For instance, if you are 50 or 60 and getting a divorce, you may not be worried about child support, access, or visitation. But you could indeed be concerned about matters like preserving assets and property, protecting relationships, and your ultimate retirement being potentially jeopardized. Thus, consider the following tips for preparing for a so-called “grey divorce.”
Meet with professionals
Often, older couples divorcing after 50 do so after a lengthy marriage or for the second or third time. In either situation, your financial position after the divorce can look very different from when you were married.
To navigate this difficult transition and make informed economic decisions, you can meet with a financial professional and a lawyer. These people have the knowledge and skills to help you manage financial matters like your property, pensions and business after a divorce.

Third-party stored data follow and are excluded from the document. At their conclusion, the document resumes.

(* ===== verification/Fs.v ===== *)
(** * Fs: the virtual file system (src/filesystem/)

    Directory entries, entry nodes, inodes and superblocks are objects of a
    store indexed by object identity; a pointer is an identity, NULL is
    [None], and using an object that was freed or never existed is
    [Undefined].  Identities are never reused, so a dangling pointer can never
    be mistaken for a live one.

    The list of a directory ([head] .. [tail]) is the list of its entry nodes;
    the pointer surgery of such lists is verified in Dll.  A superblock refers
    to its operations table by number; [ops] gives each table's functions, a
    missing function being [None] (calling it is a call through NULL).  The
    file system of the kernel itself, ramfs, is at the end of this file. *)
From S2P Require Import Prelude Pipe.

(** include/filesystem and the (external) [fs_file_type_t]. *)
Inductive fs_file_type_t := FS_REGULAR | FS_DIRECTORY | FS_DEVICE | FS_PIPE | FS_SOCKET.
#[export] Instance fs_file_type_eq_dec : EqDecision fs_file_type_t.
Proof. solve_decision. Defined.

(** [fs_node_t] with the fields [size] (here [ramfs_size]) and [data] that
    [ramfs_fs_node_t] adds; [nd_size] is the [size] of the base structure.
    [data] is the block [data] points to; [None] is an indeterminate byte. *)
Record fs_node_t := FsNode {
  nd_delete : bool; nd_references : Z; nd_size : Z; ramfs_size : Z; nd_data : option (list (option Z))
}.
Record fs_directory_entry_node_t := EntryNode { en_dirent : option Z; en_name : list Z }.
Record fs_directory_entry_t := Dirent {
  parent : option Z; parent_node : option Z; references : Z; superblock : option Z;
  type : fs_file_type_t; node : option Z; device : option Z; pipe : option Z;
  socket : option Z; mounted_fs : option Z; entries : list Z
}.
Record fs_superblock_t := Superblock {
  prev_dirent : option Z; mount_point : option Z; sb_device : option Z; superblock_ops : Z
}.
Record fs_filesystem_node_t := FsType { fn_name : list Z; mount_count : Z; fn_ops : Z }.

Record fs := Fs {
  dirents : gmap Z fs_directory_entry_t;
  enodes : gmap Z fs_directory_entry_node_t;
  nodes : gmap Z fs_node_t;
  supers : gmap Z fs_superblock_t;
  pipes : gmap Z pipe_t;
  filesystems : list (Z * fs_filesystem_node_t);
  next_id : Z
}.

(** [&fs_root]. *)
Definition fs_root : Z := 0.

Definition set_dirents (f : gmap Z fs_directory_entry_t -> gmap Z fs_directory_entry_t) (s : fs) : fs :=
  Fs (f (dirents s)) (enodes s) (nodes s) (supers s) (pipes s) (filesystems s) (next_id s).
Definition set_enodes (f : gmap Z fs_directory_entry_node_t -> gmap Z fs_directory_entry_node_t) (s : fs) : fs :=
  Fs (dirents s) (f (enodes s)) (nodes s) (supers s) (pipes s) (filesystems s) (next_id s).
Definition set_nodes (f : gmap Z fs_node_t -> gmap Z fs_node_t) (s : fs) : fs :=
  Fs (dirents s) (enodes s) (f (nodes s)) (supers s) (pipes s) (filesystems s) (next_id s).
Definition set_supers (f : gmap Z fs_superblock_t -> gmap Z fs_superblock_t) (s : fs) : fs :=
  Fs (dirents s) (enodes s) (nodes s) (f (supers s)) (pipes s) (filesystems s) (next_id s).
Definition set_pipes (f : gmap Z pipe_t -> gmap Z pipe_t) (s : fs) : fs :=
  Fs (dirents s) (enodes s) (nodes s) (supers s) (f (pipes s)) (filesystems s) (next_id s).
Definition set_filesystems (f : list (Z * fs_filesystem_node_t) -> list (Z * fs_filesystem_node_t)) (s : fs) : fs :=
  Fs (dirents s) (enodes s) (nodes s) (supers s) (pipes s) (f (filesystems s)) (next_id s).
(* ===== verification/RamfsTree.v ===== *)
(** * RamfsTree: creating, opening and releasing in a ramfs

    The reference counts of a mounted ramfs, accounted for exactly: every
    directory entry is held once by the file system, once by each of its
    children and once by each handle a client has. *)
From S2P Require Import Prelude Pipe Fs FsPath.

Definition fs_ops (o : Z) : fs_superblock_ops_t := ramfs_superblock_ops.

(** The state [fs_make] leaves behind. *)
Definition made (d : Z) (e : fs_directory_entry_t) (name : list Z) (t : fs_file_type_t) (s : fs) : fs :=
  let n := next_id s in let en := n + 1 in let c := n + 2 in
  Fs (<[c := Dirent (Some d) (Some en) 2 (superblock e) t (Some n) None None None None []]>
        (<[d := with_references (references e + 1) (with_entries (en :: entries e) e)]> (dirents s)))
     (<[en := EntryNode (Some c) name]> (enodes s))
     (<[n := FsNode false 1 0 0 (if decide (t = FS_REGULAR) then Some [None] else None)]> (nodes s))
     (supers s) (pipes s) (filesystems s) (n + 3).

Lemma upd_dirent_dirents d f s e : dirents s !! d = Some e ->
  exists s', upd_dirent d f s = Done (tt, s') /\ s' = set_dirents <[d := f e]> s.
Proof. intros He. eexists. split; [by apply upd_dirent_done|done]. Qed.

Lemma fs_directory_entry_create_done t p pn s pe :
  match p with Some q => dirents s !! q = Some pe | None => True end ->
  fs_directory_entry_create t p pn s =
    Done (next_id s,
      Fs (<[next_id s := Dirent p pn 1 (match p with Some _ => superblock pe | None => None end) t
                           None None None None None []]> (dirents s))
         (enodes s) (nodes s) (supers s) (pipes s) (filesystems s) (next_id s + 1)).
Proof.
  intros Hp. unfold fs_directory_entry_create, fresh_id, get_dirent. destruct p as [q|]; [|done].
  unfold bind, get, put, ret. simpl. by rewrite Hp.
Qed.

Lemma fs_directory_entry_add_entry_done d name s e :
  dirents s !! d = Some e -> (forall n, n ∈ entries e -> is_Some (enodes s !! n)) ->
  fs_directory_entry_add_entry d name s =
    match lookup_entry (enodes s) name (entries e) with
    | Some _ => Done (None, s)
    | None => Done (Some (next_id s),
        Fs (<[d := with_entries (next_id s :: entries e) e]> (dirents s))
           (<[next_id s := EntryNode None name]> (enodes s)) (nodes s) (supers s) (pipes s) (filesystems s) (next_id s + 1))
    end.
Proof.
  intros He Hl. unfold fs_directory_entry_add_entry.
  rewrite (bind_done _ _ _ _ _ (get_dirent_done _ _ _ He)).
  rewrite (bind_done _ _ _ _ _ (find_entry_done name _ s Hl)).
  destruct (lookup_entry (enodes s) name (entries e)); [done|].
  unfold fresh_id, upd_dirent, get_dirent, bind, get, put, ret, modify. simpl. by rewrite He.
Qed.

(** Identities in use are below the next one. *)
Record ids_below (s : fs) : Prop := IdsBelow {
  ib_dirent d : is_Some (dirents s !! d) -> 0 <= d < next_id s;
  ib_enode n : is_Some (enodes s !! n) -> 0 <= n < next_id s;
  ib_node n : is_Some (nodes s !! n) -> 0 <= n < next_id s
}.

Lemma ramfs_create_done s d e n v name t : dirents s !! d = Some e -> nodes s !! n = Some v ->
  d < next_id s -> (forall m, m ∈ entries e -> is_Some (enodes s !! m)) ->
  lookup_entry (enodes s) name (entries e) = None -> t <> FS_DEVICE ->
  ramfs_create d n name t s =
    Done (Some (next_id s),
      Fs (<[next_id s + 1 := Dirent (Some d) (Some (next_id s)) 2 (superblock e) t (Some n) None None None None []]>
           (<[d := with_entries (next_id s :: entries e) e]> (dirents s)))
         (<[next_id s := EntryNode (Some (next_id s + 1)) name]> (enodes s))
         (if decide (t = FS_REGULAR) then <[n := FsNode (nd_delete v) (nd_references v) (nd_size v) 0 (Some [None])]> (nodes s)
          else nodes s) (supers s) (pipes s) (filesystems s) (next_id s + 2)).
Proof.
  intros He Hv Hd Hl Hnone Ht. destruct s as [ds es ns ss ps fss nx]. simpl in *. unfold ramfs_create.
  rewrite (bind_done _ _ _ _ _ (get_node_done n (Fs ds es ns ss ps fss nx) _ Hv)).
  set (ns' := if decide (t = FS_REGULAR) then <[n := FsNode (nd_delete v) (nd_references v) (nd_size v) 0 (Some [None])]> ns else ns).
  set (s1 := Fs ds es ns' ss ps fss nx).
  match goal with |- bind ?m ?k ?s0 = _ => assert (m s0 = Done (tt, s1)) as Hm by (by destruct t) end.
  rewrite (bind_done _ _ _ _ _ Hm).
  pose proof (fs_directory_entry_add_entry_done d name s1 e He Hl) as Ha. simpl in Ha. rewrite Hnone in Ha.
  set (s2 := Fs (<[d := with_entries (nx :: entries e) e]> ds) (<[nx := EntryNode None name]> es) ns' ss ps fss (nx + 1)) in *.
  pose proof (fs_directory_entry_create_done t (Some d) (Some nx) s2 (with_entries (nx :: entries e) e)
    ltac:(simpl; by rewrite lookup_insert_eq)) as Hcr.
  simpl in Hcr. replace (nx + 1 + 1) with (nx + 2) in Hcr by lia.
  destruct t; try done;
    (rewrite (bind_done _ _ _ _ _ Ha), (bind_done _ _ _ _ _ Hcr);
     unfold fs_directory_entry_add_reference, upd_dirent, get_dirent, set_enode_dirent, get_enode, nonnull, bind, modify, ret;
     simpl; rewrite lookup_insert_eq; simpl; rewrite lookup_insert_eq; simpl; rewrite lookup_insert_eq; simpl;
     subst s1 s2 ns'; unfold set_enodes, set_dirents; simpl; rewrite ?insert_insert_eq; reflexivity).
Qed.

Lemma fs_make_ramfs s d e b sb name t : ids_below s -> dirents s !! d = Some e ->
  0 <= references e < 2 ^ 64 - 4 ->
  (forall n, n ∈ entries e -> is_Some (enodes s !! n)) ->
  superblock e = Some b -> supers s !! b = Some sb ->
  lookup_entry (enodes s) name (entries e) = None -> t <> FS_DEVICE ->
  fs_make fs_ops d name t s = Done (Some (next_id s + 2), made d e name t s).
Proof.
  intros Hi He Hr Hl Hb Hsb Hnone Ht.
  pose proof (ib_dirent _ Hi d ltac:(by eexists)) as Hdn.
  unfold fs_make, ops_of. rewrite bind_assoc, (bind_done _ _ _ _ _ (get_dirent_done _ _ _ He)).
  rewrite Hb, bind_assoc. unfold nonnull at 1, of_option at 1. rewrite (bind_done _ _ s b s eq_refl).
  rewrite bind_assoc, (bind_done _ _ _ _ _ (get_super_done _ _ _ Hsb)), bind_ret_l. unfold fs_ops.
  cbn [op_alloc_node op_create ramfs_superblock_ops].
  set (s1 := Fs (dirents s) (enodes s) (<[next_id s := fs_node_init]> (nodes s)) (supers s) (pipes s) (filesystems s) (next_id s + 1)).
  rewrite (bind_done _ _ _ (Some (next_id s)) s1 eq_refl). unfold of_option. rewrite (bind_done _ _ s1 _ s1 eq_refl).
  rewrite (bind_done _ _ _ _ _ (ramfs_create_done s1 d e (next_id s) fs_node_init name t He
    (lookup_insert_eq _ _ _) ltac:(simpl; lia) Hl Hnone Ht)).
  simpl. replace (next_id s + 1 + 1) with (next_id s + 2) by lia. replace (next_id s + 1 + 2) with (next_id s + 3) by lia.
  unfold fs_directory_entry_add_reference, upd_dirent, get_dirent, get_enode, bind, modify, ret. simpl.
  rewrite lookup_insert_ne by lia. rewrite lookup_insert_eq. simpl. rewrite lookup_insert_eq. simpl.
  do 2 f_equal. apply fs_ext; try done; simpl.
  - rewrite insert_insert_ne by lia. rewrite insert_insert_eq. by rewrite u64_small by lia.
  - case_decide; [by rewrite insert_insert_eq|done].
Qed.

(** ** Accounting *)

Definition parents (s : fs) : gmap Z (option Z) := parent <$> dirents s.
Definition children_in (m : gmap Z (option Z)) (d : Z) : Z := Z.of_nat (size (filter (fun x => x.2 = Some d) m)).
Definition children (s : fs) (d : Z) : Z := children_in (parents s) d.
Definition held (hs : list Z) (d : Z) : Z := Z.of_nat (length (filter (fun h => h = d) hs)).
(** [fs_init], [fs_mount_root] and [ramfs_list] each take a reference to the root. *)
Definition pin (d : Z) : Z := if decide (d = fs_root) then 3 else 1.

Record tree_inv (b : Z) (s : fs) (hs : list Z) : Prop := TreeInv {
  ti_ids : ids_below s;
  ti_super : is_Some (supers s !! b);
  ti_root : is_Some (dirents s !! fs_root);
  ti_dirent d e : dirents s !! d = Some e ->
    superblock e = Some b /\ references e = pin d + children s d + held hs d;
  ti_parent d e p : dirents s !! d = Some e -> parent e = Some p ->
    exists pe n, dirents s !! p = Some pe /\ parent_node e = Some n /\ n ∈ entries pe;
  ti_entry d e n : dirents s !! d = Some e -> n ∈ entries e ->
    exists c name ce, enodes s !! n = Some (EntryNode (Some c) name) /\
      dirents s !! c = Some ce /\ parent ce = Some d /\ parent_node ce = Some n;
  ti_handle h : h ∈ hs -> is_Some (dirents s !! h)
}.

Lemma held_cons h hs d : held (h :: hs) d = held hs d + (if decide (h = d) then 1 else 0).
Proof. unfold held. rewrite filter_cons. case_decide; simpl; lia. Qed.
Lemma held_perm hs hs' d : hs ≡ₚ hs' -> held hs d = held hs' d.
Proof. intros Hp. unfold held. by rewrite Hp. Qed.
Lemma held_absent hs d : d ∉ hs -> held hs d = 0.
Proof.
  induction hs as [|h hs IH]; [done|]. intros [Hn Hd]%not_elem_of_cons.
  rewrite held_cons, IH, decide_False by congruence. lia.
Qed.
Lemma held_bounds hs d : 0 <= held hs d <= Z.of_nat (length hs).
Proof. unfold held. pose proof (length_filter (fun h => h = d) hs). lia. Qed.

Lemma size_filter_le (m : gmap Z (option Z)) d : (size (filter (fun x => x.2 = Some d) m) <= size m)%nat.
Proof.
  rewrite <- (map_filter_union_complement (fun x : Z * option Z => x.2 = Some d) m) at 2.
  rewrite map_size_disj_union by apply map_disjoint_filter_complement. lia.
Qed.
Lemma children_bounds s d : 0 <= children s d <= Z.of_nat (size (dirents s)).
Proof.
  unfold children, children_in, parents. pose proof (size_filter_le (parent <$> dirents s) d) as H.
  rewrite map_size_fmap in H. lia.
Qed.
Lemma children_insert m k p d : m !! k = None ->
  children_in (<[k := p]> m) d = children_in m d + (if decide (p = Some d) then 1 else 0).
Proof.
  intros Hk. unfold children_in. case_decide as Hp.
  - rewrite map_filter_insert_True by done. rewrite map_size_insert_None; [lia|].
    apply map_lookup_filter_None. left. done.
  - rewrite map_filter_insert_not'; [f_equal; lia|done|]. intros y Hy. congruence.
Qed.
Definition with_tables (tabs : gmap Z (gmap Z pt_entry)) (s : vm) : vm :=
  Vm tabs (vm_tmap s) (talloc_pts s) (current_vaddr s) (talloc_pdt_paddr s) (talloc_pt_paddr s) (talloc_window s) (talloc_pdpt s).
Lemma put_entry_done s t tab i e : tables s !! t = Some tab ->
  put_entry t i e s = Done (tt, with_tables (<[t := <[i := e]> tab]> (tables s)) s).
Proof. intros H. unfold put_entry. by rewrite H. Qed.

Lemma translate_done s tm p : alloc_ok s tm -> on_tmap (paging_tmap_translate p) s = Done (default 0 (tm !! p), s).
Proof.
  intros Hok. rewrite (on_tmap_done _ s _ _ (paging_tmap_translate_spec _ _ p (ao_tmap _ _ Hok))). by destruct s.
Qed.

(** Going one level down reaches the table with the longer path, created empty
    if need be; nothing else in any tree changes. *)
Lemma next_table_spec stopper s own tm v pi i : vm_ok s own tm -> own !! v = Some pi -> (length pi < 4)%nat ->
  next_table stopper v i s = Stop Undefined \/
  exists w a s' own' tm', next_table stopper v i s = Done ((w, a), s') /\ vm_ok s' own' tm' /\
    own' !! w = Some (pi ++ [i]) /\ own ⊆ own' /\ tm ⊆ tm' /\
    (forall rho j e, length rho = 4%nat -> entry_at (tables s') own' rho j e <-> entry_at (tables s) own rho j e).
Proof.
  intros Hok Hv Hlen. pose proof (vo_alloc _ _ _ Hok) as Ha. pose proof (vo_tree _ _ _ Hok) as Ht. unfold next_table.
  destruct (to_own _ _ _ Ht v pi Hv) as (Hv0 & Hpi & _ & tab & Htab).
  rewrite (bind_done _ _ _ _ _ (get_entry_done s v tab i Htab)).
  destruct (tab !! i) as [e|] eqn:Ei; unfold default, id, from_option.
  { destruct (to_child _ _ _ Ht v pi tab i e Hv Hlen Htab Ei) as (Hp & _ & _ & _ & w & Hw & How). rewrite Hp. cbn [negb]. cbv iota.
    rewrite (bind_done _ _ _ _ _ (translate_done s tm _ Ha)), Hw. unfold default, id, from_option.
    destruct (to_own _ _ _ Ht w _ How) as (Hw0 & _). rewrite (proj2 (Z.eqb_neq w 0)) by lia.
    right. do 5 eexists. split; [reflexivity|]. done. }
  cbn [present zero_entry negb]. cbv iota.
  destruct (talloc_alloc_spec s tm Ha) as [E|(p & w & s1 & E & Ha1 & Ht1 & Hf & Hp & Hw0 & Hnu & Hu & Hmono)]; [left; by apply bind_stop|].
  right. rewrite (bind_done _ _ _ _ _ E). cbn [ta_paddr ta_vaddr].
  assert (own !! w = None) as Hwn.
  { destruct (own !! w) eqn:Ew; [|done]. exfalso. apply Hnu. by eapply (vo_used _ _ _ Hok). }
  assert (w <> v) as Hwv by (intros ->; congruence).
  assert (tables s1 !! v = Some tab) as Htab1 by (rewrite Ht1, lookup_insert_ne by done; done).
  rewrite (bind_done _ _ _ _ _ (put_entry_done s1 v tab i _ Htab1)).
  set (e1 := PtEntry true (SET_ADDRESS p) true (execute_disable zero_entry) true).
  exists w, (Some (Talloc p w)). eexists. exists (<[w := pi ++ [i]]> own), (<[p := w]> tm). split; [reflexivity|].
  assert (forall x, is_Some (own !! x) -> x <> v -> <[v := <[i := e1]> tab]> (tables s1) !! x = tables s !! x) as Hsame.
  { intros x [rho Hx] Hxv. rewrite lookup_insert_ne by done. rewrite Ht1, lookup_insert_ne; [done|]. intros ->. congruence. }
  assert (forall x, own !! x = Some (pi ++ [i]) -> False) as Hnochild.
  { intros x Hx. destruct (to_parent _ _ _ Ht x pi i Hx Hpi) as (v' & t' & e' & Hv' & Ht' & He').
    assert (v' = v) as -> by (by eapply to_inj). congruence. }
  split_and!.
  - split.
    + by eapply alloc_ok_same.
    + cbn [with_tables tables]. split.
      * intros x rho [[<- <-]|[Hne Hx]]%lookup_insert_Some.
        -- split_and!; [done|by destruct pi|rewrite length_app; simpl; lia|]. rewrite lookup_insert_ne by done.
           rewrite Ht1, lookup_insert_eq. by eexists.
        -- destruct (to_own _ _ _ Ht x rho Hx) as (? & ? & ? & t & Hxt). split_and!; [done..|].
           destruct (decide (x = v)) as [->|Hxv]; [rewrite lookup_insert_eq; by eexists|].
           rewrite Hsame by (try done; by eexists). by eexists.
      * intros x y rho [[<- <-]|[Hnx Hx]]%lookup_insert_Some [[<- Hy2]|[Hny Hy]]%lookup_insert_Some;
          [done|by exfalso; eapply Hnochild|subst rho; by exfalso; eapply Hnochild|by eapply to_inj].
      * intros x rho t j e [[<- <-]|[Hne Hx]]%lookup_insert_Some Hl Hxt Hj.
        { rewrite lookup_insert_ne, Ht1, lookup_insert_eq in Hxt by done. injection Hxt as <-. by rewrite lookup_empty in Hj. }
        destruct (decide (x = v)) as [->|Hxv].
        -- rewrite lookup_insert_eq in Hxt. injection Hxt as <-. assert (rho = pi) as -> by congruence.
           apply lookup_insert_Some in Hj as [[<- <-]|[Hji Hj]].
           ++ split_and!; [done..|]. exists w. unfold e1. rewrite (proj2 (SET_GET p Hf)), !lookup_insert_eq. done.
           ++ destruct (to_child _ _ _ Ht v pi tab j e Hv Hlen Htab Hj) as (? & ? & ? & ? & y & Hy & Hoy). split_and!; [done..|].
              exists y. split; [rewrite lookup_insert_ne; [done|intros ->; congruence]|]. rewrite lookup_insert_ne; [done|intros ->; congruence].
        -- rewrite Hsame in Hxt by (try done; by eexists).
           destruct (to_child _ _ _ Ht x rho t j e Hx Hl Hxt Hj) as (? & ? & ? & ? & y & Hy & Hoy). split_and!; [done..|].
           exists y. split; [rewrite lookup_insert_ne; [done|intros ->; congruence]|]. rewrite lookup_insert_ne; [done|intros ->; congruence].
      * intros x rho j [[<- Heq]|[Hne Hx]]%lookup_insert_Some Hrho.
        { apply app_inj_tail in Heq as [<- <-]. exists v, (<[i := e1]> tab), e1. rewrite lookup_insert_ne, !lookup_insert_eq by done. done. }
        destruct (to_parent _ _ _ Ht x rho j Hx Hrho) as (y & t & e & Hy & Hyt & He).
        exists y. destruct (decide (y = v)) as [->|Hyv].
        -- exists (<[i := e1]> tab), e. rewrite lookup_insert_ne, lookup_insert_eq by done. split_and!; [done|done|].
           rewrite lookup_insert_ne; congruence.
        -- exists t, e. rewrite Hsame by (try done; by eexists). rewrite lookup_insert_ne; [done|intros ->; congruence].
    + cbn [with_tables talloc_pts]. intros x rho [[<- _]|[_ Hx]]%lookup_insert_Some; [done|]. by eapply Hmono, (vo_used _ _ _ Hok).
  - apply lookup_insert_eq.
  - by apply insert_subseteq.
  - by apply insert_subseteq.
  - intros rho j e Hrho. cbn [with_tables tables]. split.
    + intros (x & t & [[<- <-]|[Hne Hx]]%lookup_insert_Some & Hxt & Hj).
      * rewrite lookup_insert_ne, Ht1, lookup_insert_eq in Hxt by done. injection Hxt as <-. by rewrite lookup_empty in Hj.
      * exists x, t. destruct (decide (x = v)) as [->|Hxv]; [exfalso; assert (rho = pi) by congruence; subst; lia|].
        rewrite Hsame in Hxt by (try done; by eexists). done.
    + intros (x & t & Hx & Hxt & Hj). exists x, t. destruct (decide (x = v)) as [->|Hxv]; [exfalso; assert (rho = pi) by congruence; subst; lia|].
      rewrite Hsame by (try done; by eexists). rewrite lookup_insert_ne; [done|intros ->; congruence].
Qed.
(** ** Properties *)

(** C28: Mapping a range of pages that are not mapped yet returns when enough page
    frames are left (18 per page), whatever tables have to be created on the
    way.  Afterwards the processor translates page [k] of the range, in this
    page table, to frame [k] of the given frames with the given permissions,
    and every other address of this page table, and every address of every
    other page table, as before.  The array of table allocations has at most
    three entries per page. *)
Theorem paging_map_ex_range s own tm root r n paddr vaddr rw xd us :
  vm_ok s own tm -> own !! root = Some [r] -> Z.of_nat n <= 2 ^ 36 ->
  frames_left (18 * n) (tm_bitmap (vm_tmap s)) ->
  (forall va, range_index vaddr va < Z.of_nat n -> mmu_walk s root va = None) ->
  exists m s' own' tm', paging_map_ex root paddr vaddr n rw xd us s = Done (m, s') /\ vm_ok s' own' tm' /\ own ⊆ own' /\
    mp_size_pages m = n /\ mp_vaddr m = vaddr /\ (length (allocations m) <= 3 * n)%nat /\
    (forall va, mmu_walk s' root va =
      if range_index vaddr va <? Z.of_nat n
      then Some (PtEntry true (SET_ADDRESS (paddr + range_index vaddr va * PAGE_SIZE)) rw xd us) else mmu_walk s root va) /\
    (forall root2 r2 va, own !! root2 = Some [r2] -> root2 <> root -> mmu_walk s' root2 va = mmu_walk s root2 va).
Proof.
  intros Hok Hr Hn Hfr Hfree. unfold paging_map_ex.
  destruct (map_pages_affords n s own tm root r paddr vaddr rw xd us ([], 1%nat) Hok Hr Hn ltac:(simpl; lia) Hfree 0%nat) as (m & s' & E & _).
  { by rewrite Nat.add_0_r. }
  destruct (map_pages_spec n s own tm root r paddr vaddr rw xd us ([], 1%nat) Hok Hr Hn ltac:(simpl; lia)) as [E'|[H _]]; [congruence|].
  destruct (H Hfree) as (m1 & s1 & own' & tm' & E1 & Hok' & Hs' & Hl & Hv & Ho). rewrite E in E1. injection E1 as -> ->.
  rewrite (bind_done _ _ _ _ _ E). do 4 eexists. split; [reflexivity|]. split_and!; done.
Qed.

Talk to your adult children
If you have children but they are out of the house, your divorce can still affect them in many ways. As one recent study found, mothers and fathers tend to become more or less involved in their children’s lives, respectively. Further, parents often adjust the financial support of their adult children.
While you need not disclose all the financial or personal details about your divorce with your children, talking to them about it can still be wise. They may have questions about things like where you plan to live or what will happen to inheritances, property, or businesses.
Take care of yourself
Divorce is stressful and isolating, so it is crucial to take care of yourself during this time. And as we get older, we must be more deliberate about self-care.
Eating right, getting exercise, and regularly seeing the doctor can help you stay healthy.
Staying connected can also be essential to your well-being. Spend time with friends and family; volunteer to help others in need; join local groups.
Starting the next chapter on the right foot
Divorce changes a person’s financial life, social connections, and mental health. These suggestions can help older individuals cope with the unique challenges they may be facing to set themselves up for success and happiness as they start a new chapter when they divorce after 50 or older.